Lemma GetNextFile_first fuel : ∀ p level i, at_file p 0 level i → search_ended_ p = false → (length level - i < fuel)%nat →
  ∃ r p', GetNextFile_level fuel p = Some (r, p') ∧ level_outcome 0 level i r p'.
Proof using All.
  induction fuel as [|fuel IH]; intros p level i Hat Hend Hf; [lia|]. pose proof Hat as [[El Hl] [Elv Efl] [Ei Hi] Hb _ _ _ _].
  assert (Zlen level < 2 ^ 31) as Hsz by (apply Hsize, (list_elem_of_lookup_2 _ _ _ Elv)).
  cbn [FilePicker.GetNextFile_level]. rewrite Efl, Ei. cbn [mbind option_bind num_files brief_files DoGenerateLevelFilesBrief].
  destruct (Z.ltb_spec (Z.of_nat i) (Zlen level)) as [Hlt|Hge].
  2: { eexists _, _. split; [done|]. split; [done|]. split; [by apply Hb|]. apply hits_from_end. unfold Zlen in *. lia. }
  destruct (lookup_lt_is_Some_2 level i) as [f Ef]; [unfold Zlen in *; lia|].
  rewrite vec_at_nat, list_lookup_fmap, Ef. cbn [fmap option_fmap option_map mbind option_bind].
  change (ExtractUserKey (smallest_key (NewFdWithKeyRange f))) with (smallest_user_key f).
  change (ExtractUserKey (largest_key (NewFdWithKeyRange f))) with (largest_user_key f).
  rewrite (is_last_index level i) by done. pose proof (hits_from_step c ikey k 0 level i f Ef) as Hstep.
  unfold FilePickerCorrect.wanted in Hstep. cbv zeta. cbn [curr_level_ set_hit set_returned]. rewrite El. cbn [Z.of_nat Z.ltb Z.eqb Z.compare orb andb assertion mbind option_bind].
  change (Z.of_nat 0) with 0 in *. change (0 =? 0) with true. change (0 <? 0) with false. cbn [orb andb assertion mbind option_bind].
  cbn [curr_level_ set_hit set_returned]. rewrite El. change (0 =? 0) with true. change (0 <? 0) with false. cbn [andb].
  pose proof (at_file_advance p level i 0 (bool_decide (S i = length level)) Hat Hlt Hsz) as Hnext.
  assert (hits_from 0 level i = [(NewFdWithKeyRange f, 0, bool_decide (S i = length level))] ++ hits_from 0 level (S i) →
    level_outcome 0 level i (Some (NewFdWithKeyRange f))
      (set_index (set_returned (set_hit p 0 (bool_decide (S i = length level))) 0) (u32 (Z.of_nat i + 1)))) as Hret.
  { intros E. exists (hits_from 0 level (S i) ++ hits_below 1). rewrite E. split; [done|]. right. split; [done|].
    exists 0%nat, level, (S i). split; [|done]. destruct Hnext. by split. }
  assert (length level - S i < fuel)%nat as Hf' by (unfold Zlen in *; lia).
  destruct ((1 <? Z.of_nat k) || (3 <? Zlen level)); [|eexists _, _; split; [done|by apply Hret]].
  unfold in_range in Hstep. set (cs := cmp key (smallest_user_key f)) in *.
  destruct (Z.ltb_spec cs 0) as [Hcs|Hcs], (Z.leb_spec 0 cs) as [Hcs'|Hcs']; try lia; cbn [orb andb] in *.
  2: destruct (Z.ltb_spec 0 (cmp key (largest_user_key f))) as [Hcl|Hcl], (Z.leb_spec (cmp key (largest_user_key f)) 0) as [Hcl'|Hcl']; try lia;
    cbn [orb andb] in *; [|eexists _, _; split; [done|by apply Hret]].
  all: destruct (IH _ level (S i) Hnext Hend Hf') as (r & p' & E & Ho); exists r, p'; split; [exact E|];
    unfold level_outcome in *; by rewrite Hstep.
Qed.

#[local] Abbreviation GetNextFile := (GetNextFile c key ikey briefs (Z.of_nat k) indexer).

Lemma GetNextFile_loop_spec fuel : ∀ p l level i, at_file p l level i → search_ended_ p = false → (k < l + fuel)%nat → (1 < fuel)%nat →
  ∃ r p', GetNextFile_loop c key ikey briefs (Z.of_nat k) indexer fuel p = Some (r, p') ∧
    match r with
    | Some f => ∃ rest, hits_from l level i ++ hits_below (S l) = (f, GetHitFileLevel p', IsHitFileLastInLevel p') :: rest ∧ remains p' rest
    | None => hits_from l level i ++ hits_below (S l) = []
    end.
Proof using All.
  induction fuel as [|fuel IH]; intros p l level i Hat Hend Hf Hf2; [lia|]. cbn [GetNextFile_loop]. rewrite Hend.
  pose proof Hat as [[El Hl] [Elv Efl] [Ei Hi] _ _ _ _ _]. rewrite Efl. cbn [mbind option_bind brief_files DoGenerateLevelFilesBrief].
  assert (∃ r p', GetNextFile_level (S (length (map NewFdWithKeyRange level))) p = Some (r, p') ∧ level_outcome l level i r p') as (r & p1 & -> & Ho).
  { destruct l as [|l]; [|by apply GetNextFile_upper]. apply GetNextFile_first; [done..|]. rewrite length_map. lia. }
  cbn [mbind option_bind]. destruct r as [f|]; [by exists (Some f), p1|]. destruct Ho as (E1 & Hb & ->). cbn [app].
  destruct (PrepareNextLevel_spec p1 l E1 Hl Hb) as (found & p2 & -> & _ & _ & Hn). cbn [mbind option_bind]. destruct found; cbn [negb].
  - destruct Hn as (l' & level' & i' & Hl' & [] & ->). apply IH; [by split|done|lia|].
    destruct af_level0. lia.
  - destruct fuel as [|fuel]; [lia|]. cbn [GetNextFile_loop search_ended_ set_ended]. by eexists _, _.
Qed.

(** Every call returns the next of the files that remain. *)
Lemma GetNextFile_spec p hits : remains p hits → ∃ r p', GetNextFile p = Some (r, p') ∧
  match r with
  | Some f => ∃ rest, hits = (f, GetHitFileLevel p', IsHitFileLastInLevel p') :: rest ∧ remains p' rest
  | None => hits = []
  end.
Proof using All.
  unfold FilePicker.GetNextFile. intros [[He ->]|(He & l & level & i & Hat & ->)].
  - cbn [GetNextFile_loop]. rewrite He. by eexists _, _.
  - destruct (GetNextFile_loop_spec (S (S (Z.to_nat (Z.of_nat k)))) p l level i Hat He) as (r & p' & E & H); [lia..|]. by exists r, p'.
Qed.

Lemma New_spec : ∃ p, New c ikey briefs (Z.of_nat k) = Some p ∧ remains p (hits_below 0).
Proof using All.
  unfold New, FilePicker.PrepareNextLevel. cbn [curr_level_]. change (u32 (u32 (-1) + 1)) with (Z.of_nat 0).
  match goal with |- context [FilePicker.PrepareNextLevel_loop _ _ _ _ ?n ?q] =>
    destruct (PrepareNextLevel_loop_spec n q 0) as (found & p' & -> & Hn); [done|lia|by left|done|] end.
  cbn [mbind option_bind]. eexists. split; [done|]. by eapply found_remains.
Qed.
End Picker.

(** ** The property *)

(** The calls of [GetNextFile] until there is no file left. *)
Fixpoint pick_files (ucmp : Comparator) (ikey : bytes) (p : Prepared) (n : nat) (q : FilePicker.t) : option (list Hit) :=
  match n with
  | O => None
  | S n =>
      '(r, q) ← GetNextFile ucmp (ExtractUserKey ikey) ikey (level_files_brief_ p) (num_non_empty_levels_ p) (file_indexer_ p) q;
      match r with
      | Some f => rest ← pick_files ucmp ikey p n q; Some ((f, GetHitFileLevel q, IsHitFileLastInLevel q) :: rest)
      | None => Some []
      end
  end.

Section Property.
Context (wf : bytes → Prop) (c : Comparator) `{!ComparatorLaws wf c}.
#[local] Abbreviation icmp := (InternalKeyComparator.Compare c).
#[local] Abbreviation cmp := (CompareWithoutTimestamp c).

Lemma elem_of_hits_below ikey files k l i level f : files !! l = Some level → level !! i = Some f → (l < k)%nat →
  wanted c ikey k l (Zlen level) f = true →
  (NewFdWithKeyRange f, Z.of_nat l, bool_decide (S i = length level)) ∈ hits_below c ikey files k 0.
Proof using.
  intros El Ei Hl Hw. unfold hits_below. apply list_elem_of_In, in_concat. exists (level_hits c ikey files k l). split.
  - apply in_map. apply in_seq. lia.
  - unfold level_hits. rewrite El. apply list_elem_of_In. unfold hits_from. rewrite drop_0. apply list_elem_of_omap. eexists. split; [|done].
    apply elem_of_lookup_imap. exists i, f. by rewrite Hw.
Qed.

(** A file that holds an entry of the key which the lookup can see is wanted. *)
Lemma entry_wanted ikey k l n f entry : InternalKeyOrder.ikey_ok wf ikey → InternalKeyOrder.ikey_ok wf entry → keys_ok wf f →
  icmp (smallest f) entry <= 0 → icmp entry (largest f) <= 0 → cmp (ExtractUserKey ikey) (ExtractUserKey entry) = 0 → icmp ikey entry <= 0 →
  wanted c ikey k l n f = true.
Proof using ComparatorLaws0.
  intros Hi He [Hs Hl] H1 H2 Hu Hle. assert (in_range c ikey f = true) as Hr.
  { apply user_key_le with (wf := wf) in H1, H2; [|done..]. unfold in_range, smallest_user_key, largest_user_key.
    pose proof (cmp_eq_l (wf := wf) (cmp := cmp) _ _ (ExtractUserKey (largest f)) (proj2 (proj2 Hi)) (proj2 (proj2 He)) (proj2 (proj2 Hl)) Hu).
    pose proof (cmp_eq_l (wf := wf) (cmp := cmp) _ _ (ExtractUserKey (smallest f)) (proj2 (proj2 Hi)) (proj2 (proj2 He)) (proj2 (proj2 Hs)) Hu).
    pose proof (proj1 (cmp_flip_le (wf := wf) (cmp := cmp) _ _ (proj2 (proj2 Hs)) (proj2 (proj2 He))) H1). apply andb_true_intro. split; lia. }
  unfold wanted. rewrite Hr. destruct l; [by case_match|]. cbn [andb]. apply Z.leb_le.
  by apply (cmp_le_trans (wf := InternalKeyOrder.ikey_ok wf) (cmp := icmp) ikey entry).
Qed.

Lemma pick_files_step ikey p n q : pick_files c ikey p (S n) q =
  ('(r, q) ← GetNextFile c (ExtractUserKey ikey) ikey (level_files_brief_ p) (num_non_empty_levels_ p) (file_indexer_ p) q;
   match r with
   | Some f => rest ← pick_files c ikey p n q; Some ((f, GetHitFileLevel q, IsHitFileLastInLevel q) :: rest)
   | None => Some []
   end).
Proof using. done. Qed.
Lemma pick_files_spec ikey p files k : InternalKeyOrder.ikey_ok wf ikey → (k <= length files)%nat → Z.of_nat k < 2 ^ 31 →
  (∀ level, level ∈ files → Zlen level < 2 ^ 31) → (∀ l level, (1 <= l)%nat → files !! l = Some level → level_sorted wf c level) →
  ((1 < k)%nat → indexes c (file_indexer_ p) files k) → num_non_empty_levels_ p = Z.of_nat k →
  level_files_brief_ p = map DoGenerateLevelFilesBrief (take k files) →
  ∀ hits q, remains c ikey files k q hits → pick_files c ikey p (S (length hits)) q = Some hits.
Proof using ComparatorLaws0.
  intros Hi Hk Hk31 Hs Hl Hix Hn Hbr hits. induction hits as [|h hits IH]; intros q Hq; rewrite pick_files_step, Hn, Hbr;
    destruct (GetNextFile_spec wf c ikey files k (file_indexer_ p) Hi Hk Hk31 Hs Hl Hix q _ Hq) as ([f|] & q' & -> & Hr);
    cbn [mbind option_bind]; try done; [by destruct Hr as (? & ? & _)|].
  destruct Hr as (rest & [= -> ->] & Hr). cbn [length]. by rewrite (IH q' Hr).
Qed.

(** C12: in a well-formed version, the calls of [GetNextFile] for a lookup return
    exactly the files that looking at every file of every level would choose, level
    by level and in the order of each level, with the right level and the right mark
    for the last file of a level: at level 0 the files whose range of user keys has
    the key, or all of them if there is no other level and at most three; at the
    other levels those that in addition do not end before the internal key. The index
    between levels and the binary search within its bounds lose none, and no assertion
    fails. So every file that holds an entry of the user key which the lookup may see
    is returned. *)
Theorem file_picker_exact v allow_ingest_behind ikey : version_wf c v → version_bounds wf c v → InternalKeyOrder.ikey_ok wf ikey →
  ∃ p hits, PrepareForVersionAppend c allow_ingest_behind v = Some p ∧
    hits = hits_below c ikey (files_ v) (Z.to_nat (num_non_empty_levels_ p)) 0 ∧
    (q ← New c ikey (level_files_brief_ p) (num_non_empty_levels_ p); pick_files c ikey p (S (length hits)) q) = Some hits ∧
    ∀ l f entry, 0 <= l → f ∈ LevelFiles v l → InternalKeyOrder.ikey_ok wf entry →
      icmp (smallest f) entry <= 0 → icmp entry (largest f) <= 0 → cmp (ExtractUserKey ikey) (ExtractUserKey entry) = 0 →
      icmp ikey entry <= 0 → ∃ last, (NewFdWithKeyRange f, l, last) ∈ hits.
Proof using ComparatorLaws0.
  intros Hw Hb Hi. pose proof (version_in_order wf c v Hw Hb) as Hv.
  destruct (PrepareForVersionAppend_spec wf c v Hv allow_ingest_behind) as (_ & p & k & E & _ & [Hf [Hn Hk] He Hbr Hix] & _).
  exists p, (hits_below c ikey (files_ v) k 0). split; [exact E|]. rewrite Hn, Nat2Z.id, Hbr. split; [done|].
  assert (Z.of_nat k < 2 ^ 31) as Hk31 by (pose proof (fi_count _ _ _ Hv); unfold num_levels in *; lia). split.
  - destruct (New_spec wf c ikey (files_ v) k (file_indexer_ p) Hi Hk Hk31 (fi_size _ _ _ Hv) (fi_levels _ _ _ Hv) Hix) as (q & -> & Hq).
    cbn [mbind option_bind]. apply (pick_files_spec ikey p (files_ v) k); try done; apply Hv.
  - intros l f entry Hl Hfl Hen H1 H2 Hu Hle. unfold LevelFiles in Hfl. destruct (files_ v !! Z.to_nat l) as [level|] eqn:El; [|by apply elem_of_nil in Hfl].
    cbn in Hfl. pose proof (fi_keys _ _ _ Hv level f (list_elem_of_lookup_2 _ _ _ El) Hfl) as [Hkf _]. apply list_elem_of_lookup_1 in Hfl as [i Ei].
    exists (bool_decide (S i = length level)). rewrite <- (Z2Nat.id l) by done. apply (elem_of_hits_below ikey _ k _ i level f El Ei).
    + apply Nat.nle_gt. intros Hge. by rewrite (He _ _ Hge El) in Ei.
    + by apply (entry_wanted ikey k _ _ f entry).
Qed.
End Property.

Module PickerExample.
Import VersionExample PrepareExample.

(** The files for key 98 as of sequence number 6: one at each level with files, and a
    second one at level 1. *)
Lemma file_picker_exact_witness : ∃ p q, PrepareForVersionAppend BytewiseComparator false tree = Some p ∧
  New BytewiseComparator (98 :: EncodeFixed64 (6 * 256 + kValueTypeForSeek)) (level_files_brief_ p) (num_non_empty_levels_ p) = Some q ∧
  (map (λ h : Hit, let '(f, l, last) := h in (file_number (file_metadata f), l, last)) <$>
    pick_files BytewiseComparator (98 :: EncodeFixed64 (6 * 256 + kValueTypeForSeek)) p 5 q) =
  Some [(8, 0, true); (4, 1, false); (5, 1, true); (3, 3, true)].
Proof.
  destruct (file_picker_exact bytes_ok BytewiseComparator tree false (98 :: EncodeFixed64 (6 * 256 + kValueTypeForSeek)) tree_wf tree_bounds)
    as (p & hits & E & Eh & Ep & _).
  { split_and!; [done|repeat constructor; by vm_compute|repeat constructor; by vm_compute]. }
  assert (num_non_empty_levels_ p = 4) as En.
  { enough (num_non_empty_levels_ <$> PrepareForVersionAppend BytewiseComparator false tree = Some 4) as H by (rewrite E in H; by injection H).
    by vm_compute. }
  rewrite En in Eh. assert (length hits = 4%nat) as Hlen by (rewrite Eh; by vm_compute).
  destruct (New _ _ _ _) as [q|] eqn:Eq; [|done]. exists p, q. split; [exact E|]. split; [done|].
  rewrite Hlen in Ep. cbn [mbind option_bind] in Ep. rewrite Ep, Eh. by vm_compute.
Defined.
End PickerExample.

++++++++

◆ **What this task involves**:
Print exactly the lines of the listing above starting at the line containing "rest, hits_from l" and ending at the line containing "- cbn [GetNextFile_loop].", both included.

◆ **Exercise answer**:
    | Some f => ∃ rest, hits_from l level i ++ hits_below (S l) = (f, GetHitFileLevel p', IsHitFileLastInLevel p') :: rest ∧ remains p' rest
    | None => hits_from l level i ++ hits_below (S l) = []
    end.
Proof using All.
  induction fuel as [|fuel IH]; intros p l level i Hat Hend Hf Hf2; [lia|]. cbn [GetNextFile_loop]. rewrite Hend.
  pose proof Hat as [[El Hl] [Elv Efl] [Ei Hi] _ _ _ _ _]. rewrite Efl. cbn [mbind option_bind brief_files DoGenerateLevelFilesBrief].
  assert (∃ r p', GetNextFile_level (S (length (map NewFdWithKeyRange level))) p = Some (r, p') ∧ level_outcome l level i r p') as (r & p1 & -> & Ho).
  { destruct l as [|l]; [|by apply GetNextFile_upper]. apply GetNextFile_first; [done..|]. rewrite length_map. lia. }
  cbn [mbind option_bind]. destruct r as [f|]; [by exists (Some f), p1|]. destruct Ho as (E1 & Hb & ->). cbn [app].
  destruct (PrepareNextLevel_spec p1 l E1 Hl Hb) as (found & p2 & -> & _ & _ & Hn). cbn [mbind option_bind]. destruct found; cbn [negb].
  - destruct Hn as (l' & level' & i' & Hl' & [] & ->). apply IH; [by split|done|lia|].
    destruct af_level0. lia.
  - destruct fuel as [|fuel]; [lia|]. cbn [GetNextFile_loop search_ended_ set_ended]. by eexists _, _.
Qed.

(** Every call returns the next of the files that remain. *)
Lemma GetNextFile_spec p hits : remains p hits → ∃ r p', GetNextFile p = Some (r, p') ∧
  match r with
  | Some f => ∃ rest, hits = (f, GetHitFileLevel p', IsHitFileLastInLevel p') :: rest ∧ remains p' rest
  | None => hits = []
  end.
Proof using All.
  unfold FilePicker.GetNextFile. intros [[He ->]|(He & l & level & i & Hat & ->)].
  - cbn [GetNextFile_loop]. rewrite He. by eexists _, _.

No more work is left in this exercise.